In the previous post, I talked about how your camera will make change your exposure settings for you in certain exposure modes. So how does it do that? How does it know how much light is present in the scene you are photographing?

The answer is: by using a light meter. A light meter is a device that (like its name implies) measures light. There are two basic types of light meters, "incident" and "reflective".

We'll start with incident meters because we won't spend much time on them. Incident meters are handheld devices with a white globe on top (example picture below). If you've ever watched part of a fashion shoot on TV, you may have seen one of the photographer's assistants sticking this in front of the model's face repeatedly as they adjust the lights. This is because incident meters measure the light that falls on them directly, so they have to be placed where the subject is to get a useful reading. This works well for portraits, product shots, and anything where the subject is close at hand. Incident meters are not practical for landscape shots, sports, or anything where the subject is far away or moving.

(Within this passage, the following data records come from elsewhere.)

(* ===== verification/Hypervisor.v ===== *)
(** * virtcontainers/hypervisor.go

    The configuration of a hypervisor: validation and defaults, kernel
    parameters and their text form, guest assets, and the probes of
    [/proc/meminfo], [/proc/cmdline] and [/proc/cpuinfo].  The files are a
    parameter: the lines a scanner delivers and the error it ends with. *)
From S2P Require Import Prelude GoStr Types Devices.
Import Types.Assets Devices.Config.

Module HypervisorConf.

Definition HypervisorType : Type := string.
Definition FirecrackerHypervisor : HypervisorType := "firecracker".
Definition QemuHypervisor : HypervisorType := "qemu".
Definition AcrnHypervisor : HypervisorType := "acrn".
Definition ClhHypervisor : HypervisorType := "clh".
Definition MockHypervisor : HypervisorType := "mock".
Definition UruncHypervisor : HypervisorType := "urunc".

Definition known_types : list HypervisorType :=
  [QemuHypervisor; FirecrackerHypervisor; AcrnHypervisor; ClhHypervisor; MockHypervisor; UruncHypervisor].

Definition HypervisorType_Set (value : string) : M HypervisorType unit :=
  if bool_decide (value = "qemu") then put QemuHypervisor
  else if bool_decide (value = "firecracker") then put FirecrackerHypervisor
  else if bool_decide (value = "acrn") then put AcrnHypervisor
  else if bool_decide (value = "clh") then put ClhHypervisor
  else if bool_decide (value = "mock") then put MockHypervisor
  else if bool_decide (value = "urunc") then put UruncHypervisor
  else throw (Errorf "Unknown hypervisor type %s").

Definition HypervisorType_String (hType : HypervisorType) : string :=
  if bool_decide (hType ∈ known_types) then hType else "".

(** The hypervisors [NewHypervisor] can make. *)
Definition NewHypervisor_ok (hType : HypervisorType) : bool :=
  bool_decide (hType = QemuHypervisor) || bool_decide (hType = FirecrackerHypervisor) ||
  bool_decide (hType = AcrnHypervisor) || bool_decide (hType = ClhHypervisor) ||
  bool_decide (hType = MockHypervisor) || bool_decide (hType = UruncHypervisor).

Definition defaultVCPUs : Z := 1.
Definition defaultMemSzMiB : Z := 2048.
Definition defaultBridges : Z := 1.
Definition defaultBlockDriver : string := VirtioSCSI.
Definition defaultMsize9p : Z := 8192.
(** [govmm.MaxVCPUs()] on amd64. *)
Definition defaultMaxVCPUs : Z := 240.
Definition QemuCCWVirtio : string := "s390-ccw-virtio".
Definition VirtioFS : string := "virtio-fs".

(** The hypervisor's own device types. *)
Inductive DeviceType :=
| ImgDev | FsDev | NetDev | BlockDev | SerialPortDev | VSockPCIDev | VfioDev | VhostuserDev
| CpuDev | MemoryDev | HybridVirtioVsockDev.

Record MemoryDevice := mkMemoryDevice {
  md_Slot : Z;
  md_SizeMB : Z;
  md_Addr : Z;
  md_Probe : bool;
}.

Record Param := mkParam { Key : string; Value : string }.

(** [HypervisorConfig]; a nil [customAssets] is the empty map. *)
Record HypervisorConfig := mkHypervisorConfig {
  hc_customAssets : gmap AssetType Asset;
  hc_Groups : list Z;
  hc_KernelPath : string;
  hc_ImagePath : string;
  hc_InitrdPath : string;
  hc_FirmwarePath : string;
  hc_FirmwareVolumePath : string;
  hc_MachineAccelerators : string;
  hc_CPUFeatures : string;
  hc_HypervisorPath : string;
  hc_HypervisorCtlPath : string;
  hc_JailerPath : string;
  hc_BlockDeviceDriver : string;
  hc_HypervisorMachineType : string;
  hc_MemoryPath : string;
  hc_DevicesStatePath : string;
  hc_EntropySource : string;
  hc_SharedFS : string;
  hc_SharedPath : string;
  hc_VirtioFSDaemon : string;
  hc_VirtioFSCache : string;
  hc_FileBackedMemRootDir : string;
  hc_VhostUserStorePath : string;
  hc_GuestMemoryDumpPath : string;
  hc_GuestHookPath : string;
  hc_VMid : string;
  hc_VMStorePath : string;
  hc_RunStorePath : string;
  hc_SELinuxProcessLabel : string;
  hc_HypervisorPathList : list string;
  hc_HypervisorCtlPathList : list string;
  hc_JailerPathList : list string;
  hc_EntropySourceList : list string;
  hc_VirtioFSDaemonList : list string;
  hc_VirtioFSExtraArgs : list string;
  hc_EnableAnnotations : list string;
  hc_FileBackedMemRootList : list string;
  hc_PFlash : list string;
  hc_VhostUserStorePathList : list string;
  hc_KernelParams : list Param;
  hc_HypervisorParams : list Param;
  hc_SGXEPCSize : Z;
  hc_RxRateLimiterMaxRate : Z;
  hc_TxRateLimiterMaxRate : Z;
  hc_MemOffset : Z;
  hc_PCIeRootPort : Z;
  hc_NumVCPUs : Z;
  hc_DefaultMaxVCPUs : Z;
  hc_MemorySize : Z;
  hc_DefaultBridges : Z;
  hc_Msize9p : Z;
  hc_MemSlots : Z;
  hc_VirtioFSCacheSize : Z;
  hc_Uid : Z;
  hc_Gid : Z;
  hc_BlockDeviceCacheSet : bool;
  hc_BlockDeviceCacheDirect : bool;
  hc_BlockDeviceCacheNoflush : bool;
  hc_DisableBlockDeviceUse : bool;
  hc_EnableIOThreads : bool;
  hc_Debug : bool;
  hc_MemPrealloc : bool;
  hc_HugePages : bool;
  hc_VirtioMem : bool;
  hc_IOMMU : bool;
  hc_IOMMUPlatform : bool;
  hc_DisableNestingChecks : bool;
  hc_DisableImageNvdimm : bool;
  hc_HotplugVFIOOnRootBus : bool;
  hc_GuestMemoryDumpPaging : bool;
  hc_ConfidentialGuest : bool;
  hc_BootToBeTemplate : bool;
  hc_BootFromTemplate : bool;
  hc_DisableVhostNet : bool;
  hc_EnableVhostUserStore : bool;
  hc_GuestSwap : bool;
  hc_Rootless : bool;
  hc_DisableSeccomp : bool;
  hc_DisableSeLinux : bool;
  hc_Unikernel : bool;
}.

#[global] Instance HypervisorConfig_eta : Eta HypervisorConfig := fun r => mkHypervisorConfig
    (hc_customAssets r) (hc_Groups r) (hc_KernelPath r) (hc_ImagePath r) (hc_InitrdPath r)
    (hc_FirmwarePath r) (hc_FirmwareVolumePath r) (hc_MachineAccelerators r) (hc_CPUFeatures r)
    (hc_HypervisorPath r) (hc_HypervisorCtlPath r) (hc_JailerPath r) (hc_BlockDeviceDriver r)
    (hc_HypervisorMachineType r) (hc_MemoryPath r) (hc_DevicesStatePath r) (hc_EntropySource r)
    (hc_SharedFS r) (hc_SharedPath r) (hc_VirtioFSDaemon r) (hc_VirtioFSCache r)
    (hc_FileBackedMemRootDir r) (hc_VhostUserStorePath r) (hc_GuestMemoryDumpPath r)
    (hc_GuestHookPath r) (hc_VMid r) (hc_VMStorePath r) (hc_RunStorePath r)
    (hc_SELinuxProcessLabel r) (hc_HypervisorPathList r) (hc_HypervisorCtlPathList r)
    (hc_JailerPathList r) (hc_EntropySourceList r) (hc_VirtioFSDaemonList r)
    (hc_VirtioFSExtraArgs r) (hc_EnableAnnotations r) (hc_FileBackedMemRootList r) (hc_PFlash r)
    (hc_VhostUserStorePathList r) (hc_KernelParams r) (hc_HypervisorParams r) (hc_SGXEPCSize r)
    (hc_RxRateLimiterMaxRate r) (hc_TxRateLimiterMaxRate r) (hc_MemOffset r) (hc_PCIeRootPort r)
    (hc_NumVCPUs r) (hc_DefaultMaxVCPUs r) (hc_MemorySize r) (hc_DefaultBridges r) (hc_Msize9p r)
    (hc_MemSlots r) (hc_VirtioFSCacheSize r) (hc_Uid r) (hc_Gid r) (hc_BlockDeviceCacheSet r)
    (hc_BlockDeviceCacheDirect r) (hc_BlockDeviceCacheNoflush r) (hc_DisableBlockDeviceUse r)
    (hc_EnableIOThreads r) (hc_Debug r) (hc_MemPrealloc r) (hc_HugePages r) (hc_VirtioMem r)
    (hc_IOMMU r) (hc_IOMMUPlatform r) (hc_DisableNestingChecks r) (hc_DisableImageNvdimm r)
    (hc_HotplugVFIOOnRootBus r) (hc_GuestMemoryDumpPaging r) (hc_ConfidentialGuest r)
    (hc_BootToBeTemplate r) (hc_BootFromTemplate r) (hc_DisableVhostNet r)
    (hc_EnableVhostUserStore r) (hc_GuestSwap r) (hc_Rootless r) (hc_DisableSeccomp r)
    (hc_DisableSeLinux r) (hc_Unikernel r).

(** The zero value of the configuration. *)
Definition HypervisorConfig_zero : HypervisorConfig := mkHypervisorConfig
    ∅ [] "" "" "" "" "" "" "" "" "" "" "" "" "" "" "" "" "" "" "" "" "" "" "" "" "" "" "" [] [] []
    [] [] [] [] [] [] [] [] [] 0 0 0 0 0 0 0 0 0 0 0 0 0 0 false false false false false false
    false false false false false false false false false false false false false false false
    false false false false.

Definition CheckTemplateConfig (conf : HypervisorConfig) : res unit :=
  if hc_BootToBeTemplate conf && hc_BootFromTemplate conf then
    Err (Errorf "Cannot set both 'to be' and 'from' vm tempate")
  else if hc_BootToBeTemplate conf || hc_BootFromTemplate conf then
    if bool_decide (hc_MemoryPath conf = "") then Err (Errorf "Missing MemoryPath for vm template")
    else if hc_BootFromTemplate conf && bool_decide (hc_DevicesStatePath conf = "") then
      Err (Errorf "Missing DevicesStatePath to Load from vm template")
    else Ok tt
  else Ok tt.

(** The checks on the boot images. *)
Definition image_check (conf : HypervisorConfig) : res unit :=
  let image := negb (bool_decide (hc_ImagePath conf = "")) in
  let initrd := negb (bool_decide (hc_InitrdPath conf = "")) in
  if hc_ConfidentialGuest conf && bool_decide (hc_HypervisorMachineType conf = QemuCCWVirtio) then
    if image || initrd then
      Err (Errorf "Neither the image or initrd path may be set for Secure Execution")
    else Ok tt
  else if negb image && negb initrd then Err (Errorf "Missing image and initrd path")
  else if image && initrd then Err (Errorf "Image and initrd path cannot be both set")
  else Ok tt.

(** The defaults, in the order of the code. *)
Definition or_default (d n : Z) : Z := if n =? 0 then d else n.
Definition block_driver (machine d : string) : string :=
  if bool_decide (d = "") then defaultBlockDriver
  else if bool_decide (d = VirtioBlock) && bool_decide (machine = QemuCCWVirtio) then VirtioBlockCCW
  else d.
Definition max_vcpus (confidential : bool) (numVCPUs n : Z) : Z :=
  let n := if (n =? 0) || (defaultMaxVCPUs <? n) then defaultMaxVCPUs else n in
  if confidential && negb (numVCPUs =? n) then numVCPUs else n.
Definition msize (sharedFS : string) (n : Z) : Z :=
  if (n =? 0) && negb (bool_decide (sharedFS = VirtioFS)) then defaultMsize9p else n.
#[global] Arguments or_default : simpl never.
#[global] Arguments block_driver : simpl never.
#[global] Arguments max_vcpus : simpl never.
#[global] Arguments msize : simpl never.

To use an incident meter, you set the desired ISO on the meter, place it in front of the subject (white globe facing the camera), and press the button to make it measure the incident light. The meter then gives you a f/stop and shutter speed setting that should result in a correctly exposed photograph. The meter will also have a wheel where you can change either the aperture or shutter speed setting it suggested. When you do this, it will automatically adjust the setting you didn't choose in the opposite direction so the exposure will still be correct. This is useful when you need to use a certain aperture or shutter speed for creative reasons.

Now on to reflective metering. Reflective light meters measure the light that is being reflected off objects in the scene and enters the camera. While there are handheld reflective light meters, almost all modern cameras have built in reflective light meters. This type of built-in meter is often referred to as TTL metering (through-the-lens), since the meter actually measures the light that is entering the lens of the camera. Learning how to use this in-camera meter is absolutely essential to taking well exposed photographs.

So how does your camera's meter work?

Well, in its simplest form, the meter uses "average luminance". This just means it measures the total amount of light coming in the lens, and assumes that this light is evenly distributed over the entire frame. It then determines the exposure settings that would make this average light level come out a medium gray (more or less half-way in between pure black and pure white). The camera designers know that the the world isn't medium gray, but they are shooting for the middle ground to get you a decent exposure.

So how do you use your in-camera meter? If you are in Manual exposure mode, you should see a bar like this:


Ok, this is the entire control panel from the top of my D200, but see the bar in the middle, with the plus on the left, zero in the middle and minus on the right? That's what we're talking about. This should be visible somewhere on one of your camera's control panels, in the manual exposure mode if not others.

What this bar tells you is how over or under-exposed the meter thinks your image will be at your current exposure settings. In the picture above, the bigger hash marks stand for whole stops, the smaller marks for 1/3 stops. The "plus" side of the meter is overexposure (too bright), the "minus" side is underexposure (too dark). So at 125th of a second, f/5.6 and ISO 800 (ISO not shown here), the meter thinks whatever my camera was pointed at (the dining room wall?) would be 1 and 2/3 stops underexposed. Ok here comes the important part so pay attention:

The meter thinks you want everything (on average) to be medium gray. But what if your subject is very dark or very bright and you want to keep it that way? If you take a landscape of a bright snow scene, you want the snow to be white instead of dingy gray, right? If you take a picture of your black cat on your black leather couch, you don't want a gray cat on a gray couch either.

So how do you deal with that? If you know you want your scene to appear light-toned (bright), pick exposure settings that the meter thinks are over-exposed (towards the plus sign). If you want to make your scene dark, select exposure settings that the meter thinks are under-exposed (towards the minus sign).

THAT'S IT! This is something a lot of photographers never really get a handle on, so learn it now! There's some practice involved to get this figured out, so go experiment!